A new endowment fund that paves the way for doctors to research alternative treatments for cervical cancer has been named after Johnstone, who succumbed to the disease last spring at age 54.
"The purpose of the endowment fund is to raise money in my late wife's name to provide an additional resource for cancer doctors here to assist women who have cervical cancer," says John Day, Johnstone's husband, who set up the endowment with some of Johnstone's close friends.
About 1,400 Canadian women are diagnosed with cervical cancer every year and a third of them will have their lives shortened by the disease.

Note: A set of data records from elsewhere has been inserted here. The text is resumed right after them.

(** X4. In every lane, [twist] computes the truth table of the sponge on
    the encoding of [searchToPair]: if in that lane the two texels read
    hold the encodings of the trits [t1] and [t2] in their channels (b, a),
    the result holds the encoding of [TRUTH_TABLE[t1 + (t2 << 2) + 5]],
    which is again a trit. *)
Theorem twist_lane_truth_table (HALF_LENGTH : Z) (read_at : Z * Z -> ivec4)
    (my_coord : Z * Z) (lane : nat) (t1 t2 : Z) :
  let v1 := read_at (twist_source1 HALF_LENGTH my_coord, my_coord.2) in
  let v2 := read_at (twist_source2 HALF_LENGTH my_coord, my_coord.2) in
  is_trit t1 -> is_trit t2 ->
  (lane_bit (b v1) lane, lane_bit (a v1) lane) = encoded_lane t1 lane ->
  (lane_bit (b v2) lane, lane_bit (a v2) lane) = encoded_lane t2 lane ->
  is_trit (CurlTable.entry t1 t2) /\
  (lane_bit (twist HALF_LENGTH read_at my_coord).1 lane,
   lane_bit (twist HALF_LENGTH read_at my_coord).2 lane)
    = encoded_lane (CurlTable.entry t1 t2) lane.
Proof.
  intros v1 v2 Ht1 Ht2 H1 H2.
  destruct (twist_lane_bits HALF_LENGTH read_at my_coord lane) as [-> ->].
  fold v1 v2.
  destruct (encoded_lane_cases t1 lane Ht1) as [[-> E1]|[[-> E1]|[-> E1]]];
    destruct (encoded_lane_cases t2 lane Ht2) as [[-> E2]|[[-> E2]|[-> E2]]];
    rewrite E1 in H1; rewrite E2 in H2;
    injection H1 as -> ->; injection H2 as -> ->;
    (split; [unfold is_trit; vm_compute; tauto|]);
    [ change (CurlTable.entry (-1) (-1)) with 1
    | change (CurlTable.entry (-1) 0) with 1
    | change (CurlTable.entry (-1) 1) with (-1)
    | change (CurlTable.entry 0 (-1)) with 0
    | change (CurlTable.entry 0 0) with (-1)
    | change (CurlTable.entry 0 1) with 1
    | change (CurlTable.entry 1 (-1)) with (-1)
    | change (CurlTable.entry 1 0) with 0
    | change (CurlTable.entry 1 1) with 0 ];
    match goal with |- _ = encoded_lane ?t lane =>
      destruct (encoded_lane_cases t lane) as [[? ->]|[[? ->]|[? ->]]];
        try (unfold is_trit; lia); try discriminate; reflexivity
    end.
Qed.

Lemma twist_lane_truth_table_witness :
  let read_at := fun c : Z * Z =>
    if c.1 =? 0 then {| r := 0; g := 0; b := -1; a := -1 |}
    else {| r := 0; g := 0; b := 0; a := -1 |} in
  is_trit (CurlTable.entry 0 1) /\
  (lane_bit (twist 364 read_at (0, 0)).1 9,
   lane_bit (twist 364 read_at (0, 0)).2 9)
    = encoded_lane (CurlTable.entry 0 1) 9.
Proof.
  intros read_at.
  apply (twist_lane_truth_table 364 read_at (0, 0) 9%nat 0 1).
  - right; left; reflexivity.
  - right; right; reflexivity.
  - reflexivity.
  - reflexivity.
Defined.

End TwistFacts.

(** ** The encoder: bounds and shape *)

Section CodecBounds.

Lemma toInt32_range (z : Z) : - 2 ^ 31 <= toInt32 z < 2 ^ 31.
Proof.
  unfold toInt32.
  pose proof (Z.mod_pos_bound (z + 2 ^ 31) (2 ^ 32) ltac:(lia)). lia.
Qed.

Lemma toInt32_id (z : Z) : - 2 ^ 31 <= z < 2 ^ 31 -> toInt32 z = z.
Proof.
  intros Hz. unfold toInt32. rewrite Z.mod_small by lia. lia.
Qed.

Lemma Forall_store (P : Z -> Prop) (l : list Z) (i : nat) (v : Z) :
  Forall P l -> P (toInt32 v) -> Forall P (store l i v).
Proof. intros Hl Hv. unfold store. by apply Forall_insert. Qed.

Lemma forEach_from_app {A St : Type} (f : A -> nat -> St -> St) (l1 l2 : list A) :
  forall k s,
  forEach_from f k (l1 ++ l2) s
    = forEach_from f (k + length l1) l2 (forEach_from f k l1 s).
Proof.
  induction l1 as [|x l1 IH]; intros k s; simpl.
  - by rewrite Nat.add_0_r.
  - rewrite IH. f_equal. lia.
Qed.

Lemma store_beyond (l : list Z) (i : nat) (v : Z) :
  (length l <= i)%nat -> store l i v = l.
Proof. intros Hi. unfold store. by apply list_insert_ge. Qed.

(** Past the end of both halves the loop of [searchToPair] stores
    nothing. *)
Lemma forEach_from_beyond (state : list Z) :
  forall k states,
  (length (low states) <= k)%nat -> (length (high states) <= k)%nat ->
  forEach_from encode_trit k state states = states.
Proof.
  induction state as [|t state IH]; intros k states Hl Hh; simpl; [done|].
  assert (encode_trit t k states = states) as ->.
  { unfold encode_trit. destruct states as [ls hs]. cbn [low high] in *.
    repeat case_match; by rewrite !store_beyond by lia. }
  apply IH; lia.
Qed.

Lemma forEach_from_words (state : list Z) :
  forall k states,
  Forall (fun w => - 2 ^ 31 <= w < 2 ^ 31) (low states) ->
  Forall (fun w => - 2 ^ 31 <= w < 2 ^ 31) (high states) ->
  Forall (fun w => - 2 ^ 31 <= w < 2 ^ 31)
    (low (forEach_from encode_trit k state states)) /\
  Forall (fun w => - 2 ^ 31 <= w < 2 ^ 31)
    (high (forEach_from encode_trit k state states)).
Proof.
  induction state as [|t state IH]; intros k states Hl Hh; simpl; [done|].
  apply IH.
  - rewrite encode_trit_low. apply Forall_store; [done|apply toInt32_range].
  - rewrite encode_trit_high. apply Forall_store; [done|apply toInt32_range].
Qed.

Lemma encode_trit_default_case (t : Z) (index : nat) states :
  encode_trit (default_case t) index states = encode_trit t index states.
Proof.
  unfold encode_trit, default_case.
  destruct (Z.eqb_spec t 0) as [->|H0]; [done|].
  destruct (Z.eqb_spec t 1) as [->|H1]; done.
Qed.

(** X5. Whatever the input, [searchToPair] returns two halves of exactly
    [Curl.STATE_LENGTH] words, each within the range of a signed 32-bit
    integer. *)
Theorem searchToPair_shape (state : list Z) :
  length (low (searchToPair state)) = Curl.STATE_LENGTH /\
  length (high (searchToPair state)) = Curl.STATE_LENGTH /\
  Forall (fun w => - 2 ^ 31 <= w < 2 ^ 31) (low (searchToPair state)) /\
  Forall (fun w => - 2 ^ 31 <= w < 2 ^ 31) (high (searchToPair state)).
Proof.
  destruct (searchToPair_length state) as [Hl Hh].
  split; [exact Hl|]. split; [exact Hh|].
  unfold searchToPair, forEach, searchOffset. cbn [low high].
  destruct (forEach_from_words state 0
    {| low := new_Int32Array Curl.STATE_LENGTH;
       high := new_Int32Array Curl.STATE_LENGTH |}) as [Hwl Hwh].
  - cbn [low]. unfold new_Int32Array. apply Forall_replicate. lia.
  - cbn [high]. unfold new_Int32Array. apply Forall_replicate. lia.
  - split; repeat apply Forall_store; try apply toInt32_range; assumption.
Qed.

(** X6. [searchToPair] reads at most [Curl.STATE_LENGTH] trits: whatever
    follows them in the input is ignored. Where the input is shorter than
    the state, the cells it does not reach keep the zeros of a new
    [Int32Array] on both halves, which is the invalid pattern (0,0) in every
    lane, except in the four seed cells. *)
Theorem searchToPair_input_length (state : list Z) :
  (forall extra, (Curl.STATE_LENGTH <= length state)%nat ->
     searchToPair (state ++ extra) = searchToPair state) /\
  (forall i, (length state <= i < Curl.STATE_LENGTH)%nat -> ~ seed_cell i ->
     low (searchToPair state) !! i = Some 0 /\
     high (searchToPair state) !! i = Some 0 /\
     forall lane, cell_bits (searchToPair state) i lane = Some (false, false)).
Proof.
  split.
  - intros extra Hlen. unfold searchToPair, forEach. f_equal.
    rewrite forEach_from_app. apply forEach_from_beyond.
    + destruct (forEach_from_length state 0
        {| low := new_Int32Array Curl.STATE_LENGTH;
           high := new_Int32Array Curl.STATE_LENGTH |}) as [-> _].
      cbn [low]. rewrite length_new_Int32Array. lia.
    + destruct (forEach_from_length state 0
        {| low := new_Int32Array Curl.STATE_LENGTH;
           high := new_Int32Array Curl.STATE_LENGTH |}) as [_ ->].
      cbn [high]. rewrite length_new_Int32Array. lia.
  - intros i Hi Hs.
    assert (low (searchToPair state) !! i = Some 0 /\
            high (searchToPair state) !! i = Some 0) as [Hl Hh].
    { unfold searchToPair, forEach.
      match goal with |- context [searchOffset ?s _] =>
        destruct (searchOffset_other s NONCE_START i Hs) as [-> ->]
      end.
      destruct (forEach_from_untouched state 0
        {| low := new_Int32Array Curl.STATE_LENGTH;
           high := new_Int32Array Curl.STATE_LENGTH |} i) as [-> ->]; [lia|].
      cbn [low high]. unfold new_Int32Array.
      by rewrite lookup_replicate_2 by lia. }
    split; [exact Hl|]. split; [exact Hh|].
    intros lane. unfold cell_bits. rewrite Hl, Hh. unfold lane_bit.
    by rewrite Z.bits_0.
Qed.

Lemma searchToPair_input_length_witness :
  searchToPair (replicate Curl.STATE_LENGTH 1 ++ [0; 0])
    = searchToPair (replicate Curl.STATE_LENGTH 1) /\
  low (searchToPair [1; 0]) !! 2%nat = Some 0 /\
  high (searchToPair [1; 0]) !! 2%nat = Some 0 /\
  forall lane, cell_bits (searchToPair [1; 0]) 2 lane = Some (false, false).
Proof.
  split.
  - apply (proj1 (searchToPair_input_length (replicate Curl.STATE_LENGTH 1))).
    rewrite length_replicate. lia.
  - apply (proj2 (searchToPair_input_length [1; 0]) 2%nat).
    + cbn [length]. unfold Curl.STATE_LENGTH. lia.
    + unfold seed_cell, NONCE_START. lia.
Defined.

(** X7. The switch of [searchToPair] has a default case: every number
    other than 0 and 1 is encoded as the trit -1 is. *)
Theorem searchToPair_default_case (state : list Z) :
  searchToPair state = searchToPair (default_case <$> state).
Proof.
  unfold searchToPair, forEach. f_equal.
  generalize 0%nat.
  generalize {| low := new_Int32Array Curl.STATE_LENGTH;
                high := new_Int32Array Curl.STATE_LENGTH |}.
  induction state as [|t state IH]; intros states k; [done|].
  cbn [fmap list_fmap forEach_from]. rewrite encode_trit_default_case. apply IH.
Qed.

End CodecBounds.

(** ** The buffer layout: round trips *)

Section Layout.

Local Open Scope nat_scope.

(** X8. [webGLWriteBuffers] keeps the length of the buffer, writes each of
    the first [Curl.STATE_LENGTH] texels that fit in the buffer as (low,
    high, low, high) of the job's cell, wrapped to 32 bits, and leaves
    everything from word [4 * Curl.STATE_LENGTH] on, the sentinel's texel
    included, as it was. *)
Theorem webGLWriteBuffers_layout (states : PearlDiverSearchStates) (buffer : list Z) :
  length (webGLWriteBuffers states buffer) = length buffer /\
  (forall j, 4 * Curl.STATE_LENGTH <= j ->
     webGLWriteBuffers states buffer !! j = buffer !! j) /\
  (forall i, i < Curl.STATE_LENGTH -> 4 * i + 3 < length buffer ->
     webGLWriteBuffers states buffer !! (4 * i)
       = Some (toInt32 (load (low states) i)) /\
     webGLWriteBuffers states buffer !! (4 * i + 1)
       = Some (toInt32 (load (high states) i)) /\
     webGLWriteBuffers states buffer !! (4 * i + 2)
       = Some (toInt32 (load (low states) i)) /\
     webGLWriteBuffers states buffer !! (4 * i + 3)
       = Some (toInt32 (load (high states) i))).
Proof. exact (write_texels states buffer Curl.STATE_LENGTH). Qed.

The Royal Alexandra Hospital Foundation manages the Cecilia Johnstone Endowment Fund as part of the Lois Hole Hospital for Women campaign.
A brave warrior
"Cecilia was a remarkable woman of accomplishment and distinction," said Day, an Edmonton lawyer and developer. "When she was diagnosed with cancer at age 49, she tackled this challenge like any other, with voluminous energy, intensity and a will to succeed."
Johnstone's prognosis was poor from the onset, but she and her husband refused to accept that prognosis and immersed themselves in research of alternative therapies and treatments. As a result, she lived much longer than doctors predicted.
Her chosen course of treatment involved traditional methods of surgery, radiation and chemotherapy, along with an alternative treatment called immune therapy, which stimulates the activation of white blood cells to recognize tumours as foreign and destroy them.
"I know we were looking for hope and had we not found an alternative therapy, quite frankly, I don't know what we would have done," Day said.
A former chair of the board of the Western Catholic Reporter and chancellor of Newman Theological College, Johnstone spent much of her legal career fighting for women's rights in a male-dominated profession. She did the same in the Church, where she advocated for equality for women on all fronts.
"Why shouldn't women be ordained?" she asked in a 1993 WCR interview. "I think it would be wonderful if we followed some of the other churches who have already done just that."
When Johnstone became provincial general of the Friars in 1993 she made history as the first woman to hold such a post in the 33-year history of the formerly male-dominated organization that raises funds for the post-graduate education of male priests and to pay the cost of operating Newman College and St. Joseph's Seminary.
Johnstone's stint with the Friars was one of many incursions into traditionally male-dominated territory. In 1990 she became the first female president of the Canadian Bar Association's Alberta branch. Later that year she became the CBA's national president, a post that has been held by only two women in the association's history.
Old boys' network
"Up until now the Canadian bar has been very much an old boys' network," she noted at the time.
In 1996 Johnstone was installed as the first female chancellor of Newman Theological College, serving in that position for many years.
"Her life was one of helping other people, particularly women," Day said. "I think she would have approved enthusiastically of a fund like this that will help other women with cervical cancer."
The endowment fund-which already has more than $235,000 in donations-will allow local medical professionals who are dealing with cancer to invite international cervical cancer researchers to speak about alternative treatments and explore innovative treatments and therapies at the Lois Hole Hospital for Women, which will open in 2008.